My husband and I are Jewish, though not such strict observers that we practice harchakot. Instead we have two young children and a rescue dog who manage to keep us apart in our own bed at all times of the month. That's how I know that Quinn is right: Abstinence can make the heart pound faster.

I think she's right again when she says, "The whole point of going out to dinner is to meet people, make new friends, see old friends, learn something, make connections and share something of yourself with others, not to mention having fun."

In the spirit of full disclosure, I think I should tell you that we are not A-list people. If we have a letter assigned to our names at all, it's probably somewhere in the neighborhood of G. Because of that and, more to the point, because we've not yet figured out a way for the dog to babysit, we don't get out that much together.

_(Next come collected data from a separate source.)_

Lemma collect_node_ok rd inc cpu unhealthy dn c n :
  collected_ok rd inc unhealthy dn c →
  collected_ok rd inc unhealthy (dn ++ [n]) (collect_node rd inc cpu unhealthy c n).
Proof.
  intros [H1 H2]. unfold collect_node.
  assert (∀ P : NodeListEntry → Prop, (∃ e, e ∈ dn ++ [n] ∧ P e) ↔ (∃ e, e ∈ dn ∧ P e) ∨ P n) as Happ.
  { intros P. setoid_rewrite elem_of_app. setoid_rewrite list_elem_of_singleton. naive_solver. }
  destruct (eligible_node unhealthy n) eqn:Hel; simpl.
  2: { split; [|done]. intros m. rewrite H1, Happ. naive_solver congruence. }
  destruct (collectNodeWorkloads rd (ne_Node n) inc cpu) as [wl|e] eqn:Hwl.
  - assert (readable rd (ne_Node n)) as Hr by (apply (collectNodeWorkloads_ok _ _ inc cpu); eauto).
    split; simpl.
    + intros m. rewrite dom_insert, elem_of_union, elem_of_singleton, H1, Happ. naive_solver.
    + intros m w Hw. rewrite dom_insert, elem_of_union, elem_of_singleton.
      destruct wl as [|x wl]; [destruct (H2 m w Hw); auto|].
      rewrite workloads_on_insert in Hw. case_decide as Hm; [|destruct (H2 m w Hw); auto].
      subst m. split; [by left|]. by eapply collectNodeWorkloads_listed.
  - assert (¬ readable rd (ne_Node n)) as Hr.
    { intros Hr. apply (collectNodeWorkloads_ok _ _ inc cpu) in Hr as [? ?]. congruence. }
    split; simpl; [|done]. intros m. rewrite H1, Happ. naive_solver.
Qed.

Lemma collect_nodes_ok rd cfg unhealthy nodes :
  collected_ok rd (cfg_IncludeContainers cfg) unhealthy nodes (collect_nodes rd cfg unhealthy nodes).
Proof.
  unfold collect_nodes. set (c0 := {| col_nodeWorkloads := ∅ |}).
  assert (collected_ok rd (cfg_IncludeContainers cfg) unhealthy [] c0) as H0.
  { split; [set_solver|]. intros n w. unfold workloads_on. simpl. rewrite lookup_empty.
    by intros ?%not_elem_of_nil. }
  change nodes with ([] ++ nodes) at 1. revert H0. generalize (@nil NodeListEntry) as dn, c0.
  induction nodes as [|n nodes IH]; intros dn c Hc; simpl; [by rewrite app_nil_r|].
  rewrite cons_middle, (assoc_L (++)). apply IH. by apply collect_node_ok.
Qed.

(** Pinning changes nothing but the pin. *)
Definition pins_only (w w' : Workload) : Prop :=
  w_VMID w' = w_VMID w ∧ w_Type w' = w_Type w ∧ w_Node w' = w_Node w ∧
  (w_Pinned w = true → w_Pinned w' = true).

Lemma detectPassthrough_on rd wls n :
  workloads_on (detectPassthrough rd wls) n = pin_node rd n (workloads_on wls n).
Proof.
  unfold workloads_on, detectPassthrough. rewrite map_lookup_imap. by destruct (wls !! n).
Qed.

Definition veeam_owned (rd : Reads) (enabled : bool) (v : Z) : Prop :=
  enabled = true ∧ ∃ owned, ListVeeamInfrastructureGuestsForCluster rd = Some (Ok owned) ∧
    v ∈ owned.*1.

Lemma veeam_roles_dom owned v : is_Some (veeam_roles owned !! v) ↔ v ∈ owned.*1.
Proof.
  unfold veeam_roles. set (step := λ m row, _).
  assert (∀ m, is_Some (foldl step m owned !! v) ↔ is_Some (m !! v) ∨ v ∈ owned.*1) as H.
  { induction owned as [|[u role] owned IH]; intros m; csimpl.
    { split; [by left|]. by intros [?|?%not_elem_of_nil]. }
    rewrite IH, elem_of_cons. unfold step. simpl.
    destruct (m !! u) as [r|] eqn:Hu.
    - destruct (decide (v = u)) as [->|?]; [|naive_solver]. rewrite Hu.
      split; intros _; left; by eexists.
    - destruct (decide (v = u)) as [->|?].
      + rewrite lookup_insert_eq. split; [by auto|]. intros _. left. by eexists.
      + rewrite lookup_insert_ne by done. naive_solver. }
  rewrite H, lookup_empty. split; [|by right]. intros [[? ?]|?]; done.
Qed.

Definition pinned_placement (rd : Reads) (cfg : DrsConfig) (wls : Placement) : Placement :=
  pinVeeamInfrastructure rd (cfg_ExcludeVeeamWorkers cfg) (detectPassthrough rd wls).

Lemma pin_veeam_on rd enabled wls n :
  ∃ f, workloads_on (pinVeeamInfrastructure rd enabled wls) n = f <$> workloads_on wls n ∧
    ∀ w, pins_only w (f w) ∧ (w_Pinned (f w) = false → f w = w ∧ ¬ veeam_owned rd enabled (w_VMID w)).
Proof.
  unfold pinVeeamInfrastructure, veeam_owned.
  destruct enabled; simpl;
    [|exists id; split; [by rewrite list_fmap_id|]; intros w; by split; [|split; [|by intros [? _]]]].
  destruct (ListVeeamInfrastructureGuestsForCluster rd) as [[[|o os]|e]|].
  1,3,4: exists id; (split; [by rewrite list_fmap_id|]); intros w; (split; [done|]);
    intros _; (split; [done|]); intros (_ & owned & [= <-] & Hin); by apply not_elem_of_nil in Hin.
  set (owned := o :: os).
  exists (λ w, match veeam_roles owned !! w_VMID w with
               | None => w | Some _ => if w_Pinned w then w else with_pin w end).
  split; [unfold workloads_on; rewrite lookup_fmap; by destruct (wls !! n)|].
  intros w. destruct (veeam_roles owned !! w_VMID w) as [role|] eqn:Hr.
  - destruct (w_Pinned w) eqn:Hp; (split; [done|]); simpl; congruence.
  - split; [done|]. intros _. split; [done|]. intros (_ & ? & [= <-] & Hin).
    apply veeam_roles_dom in Hin as [? ?]. congruence.
Qed.

Lemma pin_passthrough_pins rd n w :
  pins_only w (pin_passthrough rd n w) ∧
  (w_Pinned (pin_passthrough rd n w) = false → pin_passthrough rd n w = w ∧
     (w_Type w = "qemu" → ∀ config, GetVMConfig rd n (w_VMID w) = Ok config → hasPassthrough config = false)).
Proof.
  unfold pin_passthrough, pins_only. case_bool_decide as Hq; simpl; [|naive_solver].
  destruct (GetVMConfig rd n (w_VMID w)) as [config|]; [|naive_solver].
  destruct (hasPassthrough config) eqn:Hp; naive_solver.
Qed.

Lemma pinned_placement_on rd cfg wls n :
  ∃ f, workloads_on (pinned_placement rd cfg wls) n = f <$> workloads_on wls n ∧
    ∀ w, pins_only w (f w) ∧
      (w_Pinned (f w) = false → w_Pinned w = false ∧
         (w_Type w = "qemu" → ∀ config, GetVMConfig rd n (w_VMID w) = Ok config →
            hasPassthrough config = false) ∧
         ¬ veeam_owned rd (cfg_ExcludeVeeamWorkers cfg) (w_VMID w)).
Proof.
  unfold pinned_placement.
  destruct (pin_veeam_on rd (cfg_ExcludeVeeamWorkers cfg) (detectPassthrough rd wls) n) as (f & Hf & Hpin).
  exists (f ∘ pin_passthrough rd n). split.
  { rewrite Hf, detectPassthrough_on. unfold pin_node. by rewrite <-list_fmap_compose. }
  intros w. simpl. destruct (pin_passthrough_pins rd n w) as [(H1 & H2 & H3 & H4) H5].
  destruct (Hpin (pin_passthrough rd n w)) as [(I1 & I2 & I3 & I4) I5].
  split; [split_and!; [congruence..|auto]|].
  intros Hnp. destruct (I5 Hnp) as [Heq Hv]. rewrite Heq in Hnp. destruct (H5 Hnp) as [Heq' Hc].
  rewrite Heq' in Hnp, Hv. done.
Qed.

Lemma pinned_placement_once rd cfg wls :
  placed_once wls → placed_once (pinned_placement rd cfg wls).
Proof.
  intros Hp. assert (∀ n, w_VMID <$> workloads_on (pinned_placement rd cfg wls) n =
    w_VMID <$> workloads_on wls n) as Hids.
  { intros n. destruct (pinned_placement_on rd cfg wls n) as (f & -> & Hf).
    rewrite <-list_fmap_compose. apply list_fmap_ext. intros i w _. by destruct (Hf w) as [[? _] _]. }
  assert (∀ v n, runs_on (pinned_placement rd cfg wls) v n ↔ runs_on wls v n) as Hruns.
  { intros v n. unfold runs_on.
    assert (∀ ws : list Workload, (∃ w, w ∈ ws ∧ w_VMID w = v) ↔ v ∈ w_VMID <$> ws) as Hex.
    { intros ws. rewrite list_elem_of_fmap. naive_solver. }
    by rewrite !Hex, Hids. }
  apply placed_once_alt in Hp as [H1 H2]. apply placed_once_alt. split.
  - intros n. by rewrite Hids.
  - intros v n1 n2. rewrite !Hruns. apply H2.
Qed.

Lemma dom_score_nodes entries wls weights : dom (score_nodes entries wls weights) = dom entries.
Proof.
  unfold score_nodes. apply set_eq. intros n. rewrite !elem_of_dom, map_lookup_imap.
  destruct (entries !! n); simpl; split; intros [? ?]; try done; by eexists.
Qed.

Section evaluate_lemmas.
Context `{MR : MapRange} `{SS : SortSlice} (FormatFloat : float64 → string).

(** The shape of a successful evaluation that the native balancer did not block. *)
Lemma Evaluate_inv rd res :
  Evaluate FormatFloat rd = Ok (Some res) →
  ∃ cfg, GetDRSConfig rd = Ok (Some cfg) ∧ cfg_Enabled cfg = true ∧ cfg_Mode cfg ≠ "disabled" ∧
    createClient rd = None ∧
    ((res = blocked_result ∧ native_crs_blocks FormatFloat rd (cfg_Mode cfg) = true) ∨
     (native_crs_blocks FormatFloat rd (cfg_Mode cfg) = false ∧
      evaluate_cluster rd cfg (default DefaultWeights (cfg_Weights cfg)) = Ok res)).
Proof.
  unfold Evaluate. intros H. destruct (GetDRSConfig rd) as [[cfg|]|]; try done. exists cfg.
  destruct (cfg_Enabled cfg); simpl in H; [|done]. case_bool_decide; [done|].
  destruct (createClient rd); [done|].
  destruct (native_crs_blocks FormatFloat rd (cfg_Mode cfg)); [naive_solver|].
  destruct (evaluate_cluster _ _ _) as [r|]; simpl in H; [|done]. naive_solver.
Qed.

Lemma evaluate_cluster_inv rd cfg weights res :
  evaluate_cluster rd cfg weights = Ok res →
  ∃ nodes unhealthy haRules,
    GetNodes rd = Ok nodes ∧ unhealthyHANodes (GetHAStatus rd) = Ok unhealthy ∧
    importHARules rd = Ok haRules ∧
    let c := collect_nodes rd cfg unhealthy nodes in
    enough_nodes c = Ok () ∧
    plan_result rd cfg weights (pinned_placement rd cfg (col_nodeWorkloads c)) (col_nodeEntries c) haRules
      = Ok res.
Proof.
  unfold evaluate_cluster. intros H. destruct (GetNodes rd) as [nodes|]; [|done].
  destruct (unhealthyHANodes (GetHAStatus rd)) as [unhealthy|]; [|done]. cbn zeta in H.
  destruct (enough_nodes _) as [[]|] eqn:Hen; [|done].
  destruct (importHARules rd) as [haRules|]; [|done].
  exists nodes, unhealthy, haRules. by split_and!.
Qed.

Lemma plan_result_inv rd cfg weights wls entries haRules res :
  plan_result rd cfg weights wls entries haRules = Ok res →
  let scores := score_nodes entries wls weights in
  er_NodeScores res = scores ∧ er_BlockedByNativeCRS res = false ∧
  (er_Recommendations res = [] ∨
   fle (CalculateImbalance scores) (cfg_ImbalanceThreshold cfg) = false ∧
   ∃ dbRules, ListDRSRules rd = Ok dbRules ∧
     er_Recommendations res = Plan scores wls entries (ParseDBRules dbRules ++ haRules) weights
       (cfg_ImbalanceThreshold cfg)).
Proof.
  intros H scores. unfold plan_result in H. fold scores in H.
  destruct (fle _ _) eqn:Hle; [injection H as <-; by auto|].
  destruct (ListDRSRules rd) as [dbRules|]; [|done]. injection H as <-. simpl. eauto 8.
Qed.
End evaluate_lemmas.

When we do go out on date nights, I'm not so sure I want to be "mak[ing] connections" with anyone but said husband. That's the whole point. While I'm sure the ambassador to Belize is fascinating, a good date reminds us why we got married and had children in the first place, in a way that the forced march from dinner time to bed time does not. Watching back episodes of "Mad Men" on Netflix is fun, but a good date has the ability to transcend the present. Then the only trick is staying awake until after the babysitter has been walked home.